L’amyotrophie spinale, autrefois perçue comme une maladie à l’évolution rapide, devient aujourd’hui, grâce aux nouveaux traitements, une course de fond. Les enfants vivent plus longtemps et ont besoin d’un accompagnement constant. Pour les parents, cela signifie un engagement quotidien, souvent physique et émotionnellement intense.
Par exemple, prendre soin de son dos devient essentiel : portages répétés, transferts, installation dans des dispositifs spécifiques… les efforts s’accumulent. Consulter un kinésithérapeute, un ostéopathe ou un ergothérapeute peut aider à adopter les bons gestes.

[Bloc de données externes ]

Lemma pass_fail_check_relax (gldn_file : file gldn_results) (r : rvr_result) :
  match pass_fail_check tp gldn_file r with
  | Raise (TestFailure _ _ _) => True
  | outcome => pass_fail_check relaxed gldn_file r = outcome
  end.
Proof.
  unfold pass_fail_check.
  destruct (load gldn_file) as [g|e]; cbn [bind]; [|destruct e; reflexivity].
  destruct (gldn_attenuation g) as [gldn_att|e]; cbn [bind];
    [|destruct e; reflexivity].
  pose proof (check_points_relax g gldn_att r
                (enumerate (throughput_receive r))) as Hp.
  destruct (check_points tp g gldn_att r (enumerate (throughput_receive r)))
    as [[]|e]; cbn [bind].
  - rewrite Hp. reflexivity.
  - destruct e; try exact I; rewrite Hp; reflexivity.
Qed.

End RvrRelax.

(** X2.  Raising [abs_tolerance] never turns an RvR outcome into a failure:
    a sweep that passes still passes, and a sweep that fails under the
    larger tolerance already fails under the smaller one. *)
Theorem rvr_verdict_relaxes_with_abs_tolerance
    (tp : WifiRvrTest.test_params) (abs_tolerance' : Q)
    (gldn_file : file WifiRvrTest.gldn_results) (r : WifiRvrTest.rvr_result) :
  WifiRvrTest.abs_tolerance tp <= abs_tolerance' ->
  (WifiRvrTest.pass_fail_check tp gldn_file r = Raise TestPass ->
   WifiRvrTest.pass_fail_check (relaxed tp abs_tolerance') gldn_file r
   = Raise TestPass) /\
  (forall current_att current range,
      WifiRvrTest.pass_fail_check (relaxed tp abs_tolerance') gldn_file r
      = Raise (TestFailure current_att current range) ->
      exists current_att' current' range',
        WifiRvrTest.pass_fail_check tp gldn_file r
        = Raise (TestFailure current_att' current' range')).
Proof.
  intros Ha.
  pose proof (pass_fail_check_relax tp abs_tolerance' Ha gldn_file r) as H.
  split.
  - intros Hp. rewrite Hp in H. exact H.
  - intros ca c range Hf.
    destruct (WifiRvrTest.pass_fail_check tp gldn_file r) as [[]|e];
      [rewrite Hf in H; discriminate|].
    destruct e; try (rewrite Hf in H; discriminate). eauto.
Qed.

Lemma rvr_verdict_relaxes_with_abs_tolerance_witness :
  WifiRvrTest.pass_fail_check (relaxed Scenario.params 20)
    (Json Scenario.golden) (Scenario.sweep 75) = Raise TestPass.
Proof.
  refine (proj1 (rvr_verdict_relaxes_with_abs_tolerance Scenario.params 20
                   (Json Scenario.golden) (Scenario.sweep 75) _) eq_refl).
  discriminate.
Defined.

(** ** The limits returned by [get_throughput_limits] *)

Section LimitsShape.
Import CoexPerformanceBaseTest.

Lemma group_limits_rows (s : self) (results : performance_results) (bt : Z)
    (l : limits) :
  group_limits s results bt = Ret l ->
  exists e pd pa rows,
    rvr s bt = Some e /\ results bt = Some pd /\
    total_attenuation (params s) pd = Ret pa /\
    l = {| limits_attenuation := map fst rows;
           lower_limit := map (fun row => fst (snd row)) rows;
           upper_limit := map (fun row => snd (snd row)) rows |} /\
    Forall2 (fun point row =>
               point_limits (params s) pd pa e (fst point) = Ret row)
      (enumerate (throughput_received e)) rows.
Proof.
  unfold group_limits. intros H.
  destruct (results bt) as [pd|]; [|discriminate]. cbn [getkey bind] in H.
  destruct (total_attenuation (params s) pd) as [pa|] eqn:Et; [|discriminate].
  cbn [bind] in H.
  destruct (rvr s bt) as [e|]; [|discriminate]. cbn [getkey bind] in H.
  destruct (comprehension _ (enumerate (throughput_received e))) as [rows|] eqn:Er;
    [|discriminate].
  cbn [bind] in H. injection H as <-.
  exists e, pd, pa, rows.
  split; [reflexivity|]. split; [reflexivity|]. split; [exact Et|].
  split; [reflexivity|]. exact (comprehension_Ret _ _ _ Er).
Qed.

Lemma Forall2_Forall_r {A B} (R : A -> B -> Prop) (P : B -> Prop)
    (l : list A) (l' : list B) :
  Forall2 R l l' -> (forall x y, R x y -> P y) -> Forall P l'.
Proof.
  induction 1 as [|a b l l' Hab H IH]; intros HP; constructor; eauto.
Qed.

Lemma limits_loop_keys (s : self) (results : performance_results)
    (range : list Z) (tl : Z -> option limits) (bt : Z) :
  limits_loop s results range (fun _ => None) = Ret tl ->
  ~ In bt range -> tl bt = None.
Proof.
  intros H Hn. exact (limits_loop_outside s results range bt Hn _ _ H).
Qed.

End LimitsShape.

(** X3.  When [get_throughput_limits] returns, the result has an entry
    exactly for the bt attenuations of [bt_atten_range]; each entry holds one
    attenuation, one lower and one upper limit per measured throughput of
    that group; the attenuation recorded for a point is the sweep's
    attenuation plus the fixed attenuation; and no lower limit is negative. *)
Theorem get_throughput_limits_shape (s : CoexPerformanceBaseTest.self)
    (fs : CoexPerformanceBaseTest.filesystem) (path : string)
    (tl : Z -> option CoexPerformanceBaseTest.limits) :
  CoexPerformanceBaseTest.get_throughput_limits s fs path = Ret tl ->
  forall bt,
    (In bt (CoexPerformanceBaseTest.bt_atten_range s) ->
     exists e l,
       CoexPerformanceBaseTest.rvr s bt = Some e /\ tl bt = Some l /\
       let n := List.length (CoexPerformanceBaseTest.throughput_received e) in
       List.length (CoexPerformanceBaseTest.limits_attenuation l) = n /\
       List.length (CoexPerformanceBaseTest.lower_limit l) = n /\
       List.length (CoexPerformanceBaseTest.upper_limit l) = n /\
       (n <= List.length (CoexPerformanceBaseTest.attenuation e))%nat /\
       (forall idx current_att,
           nth_error (CoexPerformanceBaseTest.limits_attenuation l) idx
             = Some current_att ->
           exists att,
             nth_error (CoexPerformanceBaseTest.attenuation e) idx = Some att /\
             current_att = att + CoexPerformanceBaseTest.fixed_attenuation e) /\
       Forall (fun lower => 0 <= lower)
         (CoexPerformanceBaseTest.lower_limit l)) /\
    (~ In bt (CoexPerformanceBaseTest.bt_atten_range s) -> tl bt = None).
Proof.
  unfold CoexPerformanceBaseTest.get_throughput_limits. intros H bt.
  destruct (load (fs path)) as [results|]; [|discriminate]. cbn [bind] in H.
  split; [|exact (limits_loop_keys _ _ _ _ _ H)].
  intros Hin.
  destruct (limits_loop_inside _ _ _ _ Hin _ _ H) as (l & Hl & Hg).
  destruct (group_limits_rows _ _ _ _ Hg)
    as (e & pd & pa & rows & He & _ & _ & -> & Hrows).
  exists e. eexists. split; [exact He|]. split; [exact Hl|].
  cbn [CoexPerformanceBaseTest.limits_attenuation
       CoexPerformanceBaseTest.lower_limit CoexPerformanceBaseTest.upper_limit].
  pose proof (Forall2_length_eq _ _ _ Hrows) as Hlen.
  unfold enumerate in Hlen. rewrite enumerate_from_length in Hlen.
  rewrite !length_map.
  split; [auto|]. split; [auto|]. split; [auto|]. split; [|split].
  - destruct (CoexPerformanceBaseTest.throughput_received e) as [|c cs] eqn:Et;
      [cbn; lia|].
    assert (Hlast : (List.length cs < List.length (c :: cs))%nat) by (cbn; lia).
    destruct (nth_error_lt (enumerate (c :: cs)) (List.length cs)) as [p Hp].
    { unfold enumerate. rewrite enumerate_from_length. exact Hlast. }
    destruct (nth_error_lt rows (List.length cs)) as [row Hrow].
    { rewrite <- Hlen. exact Hlast. }
    pose proof (Forall2_nth_error _ _ _ _ _ _ Hrows Hp Hrow) as Hpt.
    unfold enumerate in Hp. rewrite enumerate_from_nth_error in Hp.
    destruct (nth_error (c :: cs) (List.length cs)); [|discriminate].
    injection Hp as <-. cbn [fst] in Hpt.
    apply point_limits_attenuation in Hpt. cbn in *. lia.
  - intros idx ca Hca. rewrite nth_error_map in Hca.
    destruct (nth_error rows idx) as [[ca' [lo hi]]|] eqn:Erow; [|discriminate].
    cbn in Hca. injection Hca as ->.
    assert (Hidx : (idx < List.length rows)%nat)
      by (apply nth_error_Some; congruence).
    destruct (nth_error_lt (enumerate (CoexPerformanceBaseTest.throughput_received e))
                idx) as [p Hp].
    { unfold enumerate. rewrite enumerate_from_length. lia. }
    pose proof (Forall2_nth_error _ _ _ _ _ _ Hrows Hp Erow) as Hpt.
    unfold enumerate in Hp. rewrite enumerate_from_nth_error in Hp.
    destruct (nth_error (CoexPerformanceBaseTest.throughput_received e) idx);
      [|discriminate].
    injection Hp as <-. cbn [fst] in Hpt.
    destruct (coex_point_limits_shape _ _ _ _ _ _ _ _ Hpt)
      as (att & c0 & clast & Hatt & Hca & _).
    exists att. auto.
  - apply Forall_map.
    apply (Forall2_Forall_r _ _ _ _ Hrows).
    intros p [ca [lo hi]] Hpt.
    destruct (coex_point_limits_shape _ _ _ _ _ _ _ _ Hpt)
      as (att & c0 & clast & _ & _ & -> & _).
    cbn. apply lower_of_nonneg.
Qed.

Mais au-delà du corps, c’est la santé mentale qui doit être préservée : la fatigue morale, l’isolement, les nombreux rendez-vous médicaux avec lesquels il faut jongler ou encore la charge administrative peuvent peser lourd sur le quotidien des parents (c’est la fameuse charge mentale démultipliée par les difficultés rencontrées par les familles d’un enfant atteint par la maladie).
S’autoriser à demander de l’aide, c’est aussi prendre soin de son enfant sur le long terme.
En France, des aides existent : les plateformes de répit, les groupes de parole, l’accompagnement par des associations comme l’AFM-Téléthon, ou encore les dispositifs MDPH pour alléger la charge au quotidien.